Certain limits must be remembered. Our work was founded on a static set of 13 standardized questions addressing only NVO. Performance will vary with various wordings, broader clinical domains, or more patient-tailored examples. Second, the research did not measure LLMs’ ability to handle real-time data or the most current literature—abilities increasingly important in rapidly evolving clinical spaces. Additionally, we did not assess the authenticity or correctness of references or citations provided by the LLMs. This introduces the risk of fictitious or biased citations, a known issue with some AI models. Future studies should systematically evaluate citation accuracy and related biases when LLMs are applied in clinical decision-making contexts.

Also, while grading was performed by senior spine surgeons, grading is inherently subjective. While blinding and consensus scoring minimized bias, future studies should employ automated benchmarking platforms to enhance objectivity. Another important limitation is the use of the 2015 IDSA guideline as a reference standard. Since LLMs were trained on data through 2021, inconsistencies may occur with stale reference material, which can result in confounding model accuracy assessment [23]. Lastly, our study utilized the 2015 IDSA guidelines, which, while still the most current for NVO, may not reflect recent advancements in diagnostics and therapeutics.
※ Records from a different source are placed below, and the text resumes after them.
(** * VibeResearch: the citation resolver and the style-profile merge

    A shallow embedding of [src/services/geminiService.ts] and of the two
    handlers of [src/App.tsx] that drive it, [handleFindCitations] and
    [handleCalibrateFromEditor].

    The service talks to a generative model through
    [ai.models.generateContent]; what comes back is handed to [JSON.parse]
    and used without validation.  The embedding therefore keeps JavaScript's
    dynamic typing: data are [value]s, property reads and method calls on
    the wrong kind of value raise [TypeError], and the remote model, the
    clock and the random generator are parameters of the development. *)

From Stdlib Require Import ZArith Ascii String.
From stdpp Require Import gmap strings list fin_maps pretty.

Local Open Scope string_scope.
Local Open Scope list_scope.
Local Open Scope nat_scope.

(** ** Strings

    A JavaScript string is a sequence of UTF-16 code units.  The model keeps
    the code units below 256 (Latin-1), one [ascii] each, so [String.length]
    is [.length]. *)

(** [String.prototype.toLowerCase] on one code unit: [A]-[Z] and the
    Latin-1 capitals (U+00C0-U+00DE without the multiplication sign U+00D7)
    move up by 32, everything else stays. *)
Definition lower_unit (c : ascii) : ascii :=
  let n := nat_of_ascii c in
  if (((65 <=? n) && (n <=? 90)) ||
      ((192 <=? n) && (n <=? 222) && negb (n =? 215)))%nat
  then ascii_of_nat (n + 32)
  else c.

Fixpoint toLowerCase (s : string) : string :=
  match s with
  | EmptyString => EmptyString
  | String c s' => String (lower_unit c) (toLowerCase s')
  end.

(** [hay.includes(needle)]. *)
Fixpoint includes (hay needle : string) : bool :=
  String.prefix needle hay ||
  match hay with
  | EmptyString => false
  | String _ hay' => includes hay' needle
  end.

(** [s.slice(0, n)]. *)
Definition slice_to (n : nat) (s : string) : string := String.substring 0 n s.

(** [s.slice(-n)]: the last [n] code units. *)
Definition slice_last (n : nat) (s : string) : string :=
  String.substring (String.length s - n) n s.

(** [s.substr(start, len)]. *)
Definition substr (start len : nat) (s : string) : string :=
  String.substring start len s.

(** [s.split(' ')]. *)
Fixpoint split_space_go (cur : string) (s : string) : list string :=
  match s with
  | EmptyString => [String.rev cur]
  | String c s' =>
      if Ascii.eqb c " "%char then String.rev cur :: split_space_go EmptyString s'
      else split_space_go (String c cur) s'
  end.
Definition split_space (s : string) : list string := split_space_go EmptyString s.

(** [xs.join(sep)] on strings. *)
Fixpoint join (sep : string) (xs : list string) : string :=
  match xs with
  | [] => EmptyString
  | [x] => x
  | x :: xs' => x +:+ sep +:+ join sep xs'
  end.

(** [xs.slice(-n)] on arrays. *)
Definition last_n {A} (n : nat) (xs : list A) : list A := drop (length xs - n) xs.

(** ** Values and exceptions *)

(** What [JSON.parse] builds, plus [undefined] for a property that is not
    there.  Numbers are the integers of the prompts' schemas (a year, a
    percentage).  An object is a finite map from property names to values. *)
#[warnings="-register-all"]
Inductive value : Type :=
  | VUndefined
  | VNull
  | VBool (b : bool)
  | VNum (n : Z)
  | VStr (s : string)
  | VArr (xs : list value)
  | VObj (props : gmap string value).

Inductive exn : Type :=
  | Error (msg : string)   (* [new Error(msg)] *)
  | TypeError              (* a read or a call on the wrong kind of value *)
  | SyntaxError            (* [JSON.parse] on text that is not JSON *)
  | Rejection.             (* the remote call rejected *)

(** The outcome of an expression that may throw. *)
Inductive result (A : Type) : Type :=
  | Ok (a : A)
  | Throw (e : exn).
Arguments Ok {A} a.
Arguments Throw {A} e.

#[global] Instance result_ret : MRet result := @Ok.
#[global] Instance result_bind : MBind result := λ A B f r,
  match r with
  | Ok a => f a
  | Throw e => Throw e
  end.

(** JavaScript's ToBoolean. *)
Definition truthy (v : value) : bool :=
  match v with
  | VUndefined | VNull => false
  | VBool b => b
  | VNum n => negb (n =? 0)%Z
  | VStr s => negb (String.eqb s EmptyString)
  | VArr _ | VObj _ => true
  end.

Definition nullish (v : value) : bool :=
  match v with
  | VUndefined | VNull => true
  | _ => false
  end.

(** [a || b] and [a ?? b] when [b] is a constant. *)
Definition or_else (a b : value) : value := if truthy a then a else b.
Definition nullish_else (a b : value) : value := if nullish a then b else a.

(** [v.k] for the property names the program reads ([content], [tags],
    [id], the fields of a style profile): none of them is a built-in of
    strings, arrays or [Object.prototype], so only an object can have one. *)
Definition get_prop (v : value) (k : string) : result value :=
  match v with
  | VUndefined | VNull => Throw TypeError
  | VObj props => Ok (default VUndefined (props !! k))
  | _ => Ok VUndefined
  end.

Definition string_units (s : string) : list ascii := list_ascii_of_string s.

(** The own enumerable properties that [{...v}] copies: those of an object,
    the indices of an array or of a string, nothing for the rest. *)
Definition spread (v : value) : gmap string value :=
  match v with
  | VObj props => props
  | VArr xs => list_to_map (imap (λ i x, (pretty i, x)) xs)
  | VStr s => list_to_map (imap (λ i c, (pretty i, VStr (String c EmptyString))) (string_units s))
  | _ => ∅
  end.

(** [v.toLowerCase()]: only a string has the method. *)
Definition toLowerCase_of (v : value) : result string :=
  match v with
  | VStr s => Ok (toLowerCase s)
  | _ => Throw TypeError
  end.

(** The receiver of [.some], [.map] or [.join] has to be an array. *)
Definition as_array (v : value) : result (list value) :=
  match v with
  | VArr xs => Ok xs
  | _ => Throw TypeError
  end.

(** [String(v)], the conversion that a template literal, [+] next to a
    string and [join] apply to a value, throws a [TypeError] on a value
    that cannot be converted.  An object parsed from JSON cannot when it
    has a property [toString] of its own: no JSON value can be called, and
    the inherited [valueOf] returns the object.  An array is converted by
    joining its elements, [undefined] and [null] counting as the empty
    string, so it cannot when one of the others cannot. *)
Fixpoint convertible (v : value) : bool :=
  match v with
  | VObj props =>
      match props !! "toString" with
      | Some _ => false
      | None => true
      end
  | VArr xs => forallb (λ x, nullish x || convertible x) xs
  | _ => true
  end.

(** The value that is converted, once it is known to convert: the text it
    becomes is a function of the value. *)
Definition to_text (v : value) : result value :=
  if convertible v then Ok v else Throw TypeError.

(** [`${o.k}`]. *)
Definition interpolated (o : value) (k : string) : result value :=
  v ← get_prop o k;
  to_text v.

(** What [join] does with one element. *)
Definition join_element (x : value) : result value :=
  if nullish x then Ok x else to_text x.

(** [xs.some(cb)]: stops at the first element [cb] accepts, and at the first
    exception. *)
Fixpoint some_of {A} (cb : A → result bool) (xs : list A) : result bool :=
  match xs with
  | [] => Ok false
  | x :: xs' => b ← cb x; if b : bool then Ok true else some_of cb xs'
  end.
This introduces a potential timeliness limitation. As guidelines are updated and LLM training data evolves, future research should evaluate model performance in handling new guideline iterations and their incorporation into LLM knowledge bases.

4.2. Practical Uses and Potential Future Paths

The implications of this study highlight the promise of highly performing LLMs, such as ChatGPT-4o and Gemini, to support a wide variety of clinical tasks. These involve interpretation of directives, triage support, clinical documentation, and care planning. In their optimal implementation, these tools can potentially reduce clinician workload, enhance the quality of decision-making, and facilitate care delivery [24,25,26]. For example, LLMs that are trained on specialty-specific information can generate clinical reports automatically that are tailored to spinal infections, e.g., critical diagnostic findings, treatment protocols, and postoperative plans. They can enhance multidisciplinary communication among infectious disease specialists, orthopedic surgeons, and rehabilitation teams. Moreover, incorporating LLMs into telemedicine workflows may extend access to subspecialist care for rural or underserved populations [27,28]. Prior instances in stroke triage and diabetic retinopathy screening demonstrate the potential of AI-supported diagnosis in primary care. Similarly, LLM-informed clinical decision-support systems could empower primary care providers to initiate evidence-based treatment, plan timely referrals, and follow-up with minimal delay [29,30]. While our study provides valuable insights into LLM performance in NVO, its findings may not generalize to other infectious diseases or broader clinical conditions. Extending similar evaluations to other spinal infections (e.g., epidural abscess, postoperative infections) and other infectious diseases could provide a more comprehensive understanding of LLM utility across clinical practice.

5. Conclusions

This paper describes a comprehensive evaluation of four LLMs—Consensus, Gemini, ChatGPT-4o Mini, and ChatGPT-4o—on interpreting and applying IDSA clinical guidelines for native vertebral osteomyelitis. Of the models tested, ChatGPT-4o recorded the highest overall accuracy, consistency, and completeness, followed by Gemini. Consensus and ChatGPT-4o Mini were more variable and less suitable for tasks requiring extensive clinical thought. While LLMs cannot replace human expertise, their integration into clinical workflows could enhance the delivery of timely, evidence-based care. Subsequent research must aim to conduct broader clinical evaluations, integrate data in real time, and analyze effects on medical practice and education. Once properly designed and validated, LLMs can be valuable assets for formulating medical practice and optimizing patient outcomes.